One of the main shareholders of BBVA leaves due to hostile takeover by Sabadell

Sunday, October 20, 2024, 10:00 p.m.

Banco Sabadell President Josep Oliu appears to have found an ally, as unexpected as it is indirect, to try to stop the hostile takeover launched in May by rival BBVA. The American fund GQG Partners, which once owned 3% of the capital of the Basque bank, sold its entire stake precisely because of this scandalous operation undertaken by the structure headed by Carlos Torres.

Although the decision was made in July last year, it has now become known after information was leaked to the British newspaper Financial Times. According to the same sources, the motivation of GQG Partners, a major investor in several European banks and which was one of BBVA’s five major shareholders, is that it believes the Sabadell proposal would take too much time and distract the company. from its goal, which will include addressing other strategic objectives, as well as reducing its impact on emerging markets.
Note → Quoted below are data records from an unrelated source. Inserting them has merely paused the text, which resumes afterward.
Theorem split_moves_to_children_witness :
  let pg := PgT 1 27 (-1) in
  raw_pg_to_pg no_pool pg = PgT 1 3 (-1) ∧ raw_pg_to_pg grown_pool pg = PgT 1 11 (-1) ∧
  get_ancestor (PgT 1 11 (-1)) 8 = Ok (PgT 1 3 (-1)) ∧
  ∃ children, is_split (PgT 1 3 (-1)) 8 12 ∅ = Ok (bool_decide (children ≠ ∅), children) ∧
    (PgT 1 11 (-1) = PgT 1 3 (-1) ∨ PgT 1 11 (-1) ∈ children) ∧
    ∀ c, c ∈ children ↔
      c = set_ps (m_seed c) (PgT 1 3 (-1)) ∧ 8 <= m_seed c < 12 ∧ get_ancestor c 8 = Ok (PgT 1 3 (-1)).
Proof.
  split; [reflexivity|]. split; [reflexivity|].
  apply (split_moves_to_children no_pool grown_pool (PgT 1 27 (-1)) no_pool_wf grown_pool_wf). cbn. lia.
Defined.

Lemma get_pg_num_divisor_ok p pg k :
  mask_of (p_pg_num p) (p_pg_num_mask p) → fits (p_pg_num p) k → 1 <= k → p_pg_num p < 2 ^ k → 0 <= m_seed pg < p_pg_num p →
  get_pg_num_divisor p pg = 2 ^ split_bits (m_seed pg) (p_pg_num p) k.
Proof.
  intros (j & Hf & Em) Hfk Hk1 Hlt Hs. pose proof Hf as (Hj & Hb & H1 & H2). pose proof (pow_le_31 j Hj).
  unfold get_pg_num_divisor. rewrite Em. replace (2 ^ j - 1 + 1) with (2 ^ j) by lia.
  rewrite (u32_small (2 ^ j)) by (unfold is_u32; lia). destruct (Z.eqb_spec (p_pg_num p) (2 ^ j)) as [E|E].
  - assert (k = j + 1) as ->.
    { destruct Hfk as (? & _ & H3 & _). assert (j < k) by (apply (Z.pow_lt_mono_r_iff 2); lia).
      assert (k - 1 <= j) by (apply (Z.pow_le_mono_r_iff 2); lia). lia. }
    unfold split_bits. replace (j + 1 - 1) with j by lia. rewrite E, Z.mod_same by lia.
    pose proof (Z.mod_pos_bound (m_seed pg) (2 ^ j) ltac:(lia)). by rewrite (proj2 (Z.ltb_ge _ 0)) by lia.
  - rewrite (fits_unique (p_pg_num p) k j) by (done || lia). 
    assert (1 <= j) by (destruct (Z.eq_dec j 0) as [->|]; [simpl in *; lia|lia]).
    assert (Z.shiftr (2 ^ j - 1) 1 = 2 ^ (j - 1) - 1) as ->.
    { rewrite Z.shiftr_div_pow2, (pow_half j) by lia. change (2 ^ 1) with 2. Z.to_euclidean_division_equations. lia. }
    rewrite !(land_ones_mod _ (2 ^ (j - 1) - 1) (j - 1)) by lia. unfold split_bits. destruct (_ <? _); [done|].
    rewrite Z.shiftr_div_pow2, (pow_half j) by lia. change (2 ^ 1) with 2. Z.to_euclidean_division_equations. lia.
Qed.

Lemma raw_hash_to_pg_bits p s k v :
  pool_wf p → fits (p_pg_num p) k → 1 <= k → p_pg_num p < 2 ^ k → 0 <= s < p_pg_num p →
  raw_hash_to_pg p v = s ↔ v mod 2 ^ split_bits s (p_pg_num p) k = s.
Proof.
  intros [Hm _] Hf Hk Hlt Hs. unfold raw_hash_to_pg. destruct (mask_of_stable _ _ v Hm) as (i & Hi & _ & ->).
  rewrite (smod_mask v _ i k Hi Hf). by apply smod_bits.
Qed.

Lemma ones_eq w : 0 <= w → 2 ^ w - 1 = Z.ones w.
Proof. intros. rewrite Z.ones_equiv. lia. Qed.

(** The low [w] bits come from [s], the others from [r]. *)
Lemma low_bits_of r w s :
  0 <= w <= 31 → 0 <= s < 2 ^ w → is_u32 r →
  let v := Z.lor (Z.land r (u32 (Z.lnot (2 ^ w - 1)))) s in is_u32 v ∧ v mod 2 ^ w = s.
Proof.
  intros Hw Hs Hr v. pose proof (pow_le_31 w Hw). subst v. split.
  - apply u32_ones. rewrite Z.land_lor_distr_l, <- Z.land_assoc.
    rewrite (proj1 (u32_ones s)) by (unfold is_u32; lia). by rewrite (proj1 (u32_ones (u32 _)) (u32_range _)).
  - rewrite <- Z.land_ones, Z.land_lor_distr_l, <- Z.land_assoc, (Z.land_ones s), (Z.mod_small s) by lia.
    rewrite Z.land_ones by lia. unfold u32, Z.lnot.
    rewrite Z.mod_mod_divide by (exists (2 ^ (32 - w)); rewrite <- Z.pow_add_r by lia; by replace (32 - w + w) with 32 by lia).
    replace (Z.pred (- (2 ^ w - 1))) with ((-1) * 2 ^ w) by lia. rewrite Z.mod_mul by lia. by rewrite Z.land_0_r.
Qed.

Lemma split_bits_seed s b k : fits b k → 1 <= k → b < 2 ^ k → 0 <= s < b → s < 2 ^ split_bits s b k.
Proof.
  intros Hf Hk Hlt Hs. destruct (proj1 (smod_bits s s b k Hf Hk Hlt Hs)) as [H _].
  pose proof (Z.mod_pos_bound s (2 ^ split_bits s b k)) as Hm. rewrite H in Hm by by apply smod_id.
  apply Hm. apply Z.pow_pos_nonneg; [lia|]. by apply (smod_bits 0).
Qed.

(** The code's three masks are the one that [get_split_bits] gives. *)
Lemma random_position_bits p pg seed k :
  mask_of (p_pg_num p) (p_pg_num_mask p) → fits (p_pg_num p) k → 1 <= k → p_pg_num p < 2 ^ k → 0 <= m_seed pg < p_pg_num p →
  get_random_pg_position p pg seed =
    Z.lor (Z.land (crush_hash32_2 CRUSH_HASH_RJENKINS1 seed 123) (u32 (Z.lnot (2 ^ split_bits (m_seed pg) (p_pg_num p) k - 1))))
      (m_seed pg).
Proof.
  intros Hm Hfk Hk1 Hlt Hs. pose proof (get_pg_num_divisor_ok p pg k Hm Hfk Hk1 Hlt Hs) as <-.
  destruct Hm as (j & Hf & Em). pose proof Hf as (Hj & Hb & H1 & H2). pose proof (pow_le_31 j Hj).
  unfold get_random_pg_position, get_pg_num_divisor. cbv zeta. rewrite Em. replace (2 ^ j - 1 + 1) with (2 ^ j) by lia.
  rewrite (u32_small (2 ^ j)) by (unfold is_u32; lia). destruct (Z.eqb_spec (p_pg_num p) (2 ^ j)) as [->|E]; [done|].
  destruct (_ <? _); [done|]. do 4 f_equal.
  assert (1 <= j) by (destruct (Z.eq_dec j 0) as [->|]; [simpl in *; lia|lia]).
  rewrite !Z.shiftr_div_pow2, (pow_half j) by lia. change (2 ^ 1) with 2. Z.to_euclidean_division_equations. lia.
Qed.

(** [get_split_bits] of a placement group of a pool names the number of low
    bits of a hash that decide membership: an object is in the group exactly if
    its hash agrees with the group's seed on that many bits, and
    [get_pg_num_divisor] is two to that number. *)
Theorem get_split_bits_exact p pg :
  pool_wf p → 0 <= m_seed pg < p_pg_num p →
  ∃ w, get_split_bits pg (p_pg_num p) = Ok w ∧ 0 <= w <= 31 ∧ get_pg_num_divisor p pg = 2 ^ w ∧
    ∀ v, raw_hash_to_pg p v = m_seed pg ↔ v mod 2 ^ w = m_seed pg.
Proof.
  intros Hw Hs. pose proof (proj1 Hw) as Hm. destruct (mask_of_stable _ _ 0 Hm) as (j & Hj & _ & _).
  destruct (bits_fit (p_pg_num p)) as (k & _ & Hk1 & Hf & Hlt); [apply Hj|].
  exists (split_bits (m_seed pg) (p_pg_num p) k). split; [by apply get_split_bits_ok|].
  split; [by apply (smod_bits 0)|]. split; [by apply get_pg_num_divisor_ok|].
  intros v. by apply raw_hash_to_pg_bits.
Qed.

Theorem get_split_bits_exact_witness :
  ∃ w, get_split_bits (PgT 1 3 (-1)) 12 = Ok w ∧ 0 <= w <= 31 ∧ get_pg_num_divisor grown_pool (PgT 1 3 (-1)) = 2 ^ w ∧
    ∀ v, raw_hash_to_pg grown_pool v = 3 ↔ v mod 2 ^ w = 3.
Proof. apply (get_split_bits_exact grown_pool (PgT 1 3 (-1)) grown_pool_wf). cbn. lia. Defined.

(** [get_random_pg_position] returns a 32-bit hash value that lies in the
    placement group it is asked for, whatever the seed. *)
Theorem random_position_in_pg p pg seed :
  pool_wf p → 0 <= m_seed pg < p_pg_num p →
  is_u32 (get_random_pg_position p pg seed) ∧ raw_hash_to_pg p (get_random_pg_position p pg seed) = m_seed pg.
Proof.
  intros Hw Hs. pose proof (proj1 Hw) as Hm. destruct (mask_of_stable _ _ 0 Hm) as (j & Hj & _ & _).
  destruct (bits_fit (p_pg_num p)) as (k & _ & Hk1 & Hf & Hlt); [apply Hj|].
  rewrite (random_position_bits p pg seed k) by done.
  destruct (low_bits_of (crush_hash32_2 CRUSH_HASH_RJENKINS1 seed 123) (split_bits (m_seed pg) (p_pg_num p) k) (m_seed pg))
    as [Hu Hv]; [by apply (smod_bits 0)|split; [lia|by apply split_bits_seed]|apply crush_hash32_2_u32|].
  split; [done|]. by apply (raw_hash_to_pg_bits p _ k).
Qed.

Theorem random_position_in_pg_witness :
  is_u32 (get_random_pg_position grown_pool (PgT 1 11 (-1)) 7) ∧
  raw_hash_to_pg grown_pool (get_random_pg_position grown_pool (PgT 1 11 (-1)) 7) = 11.
Proof. apply (random_position_in_pg grown_pool (PgT 1 11 (-1)) 7 grown_pool_wf). cbn. lia. Defined.

(** [get_parent] clears the top bit of the seed; what is left is the
    placement group's ancestor at every number of groups from that bit up to
    the seed itself, hence the group it was split from when the number grew
    past it. *)
Theorem get_parent_is_ancestor p r old :
  0 < m_seed p < 2147483648 → calc_bits_of (m_seed p) = Ok r → 2 ^ (r - 1) <= old <= m_seed p →
  get_parent p = get_ancestor p old ∧ ∃ q, get_parent p = Ok q ∧ m_seed q = m_seed p - 2 ^ (r - 1).
Proof.
  intros Hs Er Hold. destruct (bits_fit _ Hs) as (r' & E & Hr1 & Hf & Hlt). rewrite Er in E. injection E as <-.
  pose proof Hf as (Hr & _ & H1 & _). pose proof (pow_le_31 (r - 1) ltac:(lia)).
  assert (get_parent p = Ok (set_ps (m_seed p mod 2 ^ (r - 1)) p)) as ->.
  { unfold get_parent. rewrite Er. cbn [mbind res_bind]. rewrite (proj2 (Z.eqb_neq r 0)) by lia. cbn [negb assert_c mbind res_bind].
    do 2 f_equal. rewrite Z.shiftl_mul_pow2 by lia. unfold Z.lnot at 1.
    replace (Z.pred (- (Z.lnot 0 * 2 ^ (r - 1)))) with (2 ^ (r - 1) - 1) by (unfold Z.lnot; lia).
    rewrite u32_small by (unfold is_u32; lia). apply land_ones_mod; [lia|done]. }
  assert (fits old r) as Hfo by (split; [done|split; lia]).
  rewrite (get_ancestor_ok p old r) by (done || lia).
  assert (m_seed p mod 2 ^ (r - 1) = m_seed p - 2 ^ (r - 1)) as Em by (rewrite (pow_half r) in Hlt by lia; apply mod_half; lia).
  split; [|eexists; split; [done|exact Em]]. do 2 f_equal. unfold smod. rewrite (Z.mod_small (m_seed p) (2 ^ r)) by lia.
  by rewrite (proj2 (Z.ltb_ge (m_seed p) old)) by lia.
Qed.

Theorem get_parent_is_ancestor_witness :
  get_parent (PgT 1 11 (-1)) = get_ancestor (PgT 1 11 (-1)) 8 ∧
  ∃ q, get_parent (PgT 1 11 (-1)) = Ok q ∧ m_seed q = 11 - 2 ^ (4 - 1).
Proof. apply (get_parent_is_ancestor (PgT 1 11 (-1)) 4 8); [cbn; lia|reflexivity|cbn; lia]. Defined.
According to the National Securities Market Commission (CNMV), the Florida-based fund owned 3,090% of BBVA shares in February 2021, with that stake falling slightly to 2,957% in August 2022, Europa Press reported. Despite the importance of its investment in the bank, GQG Partners has decided not to interfere in any way with the controversial takeover bid or provide guidance on its existing voting rights.

After the departure of the said American firm, BBVA’s main shareholders became another North American fund, the influential BlackRock with a 6.68% stake, as well as Capital Research and Management Company, one of the three largest pension fund managers in the world, with a 5.03% stake. .

BBVA, which came up with its proposal after previous contacts with Sabadell management failed, had already attempted to merge the two financial companies at the end of 2020, at the height of the pandemic. They also did not come to an agreement then due to discrepancies in the exchange equation and in the command structure of the resulting entity. Despite everything, the Basque bank insists that the operation still makes “strategic sense”, although its Catalan rival has categorically rejected it, believing that it itself could create more value for shareholders and that the price undervalued its project . .

Very open deadlines

Having received approval from the shareholders meeting and the European Central Bank (ECB), which analyzed the transaction solely from a solvency perspective, BBVA is now awaiting approval from the National Securities Market Commission (CNMV). But he is especially looking forward to the National Markets and Competition Commission’s (CNMC) statement on the project, aware of the position taken by the government in opposing the merger from the outset.

The calendar, managed by the organization headed by Carlos Torres, estimates that the Sabadell takeover bid process will take six to eight months from the announcement of the operation in May, including the time expected to obtain all necessary approvals. In fact, the bank estimates about five to six months for CNMC, that is, until the beginning of November.

Thus, in a prospectus filed with the US stock market regulator SEC, BBVA continues to maintain its forecast that the merger will close at the end of the first half of 2025. However, a few days ago, Economy Minister Carlos Corpo noted that the operational calendar could be extended “by a few more months, until the first quarter of 2025” if the competition analysis is extended and enters the so-called phase 2. Moreover, according to market sources “This could mean that it applies tighter conditions to the operation, which in turn would mean negative synergies” for the Basque bank.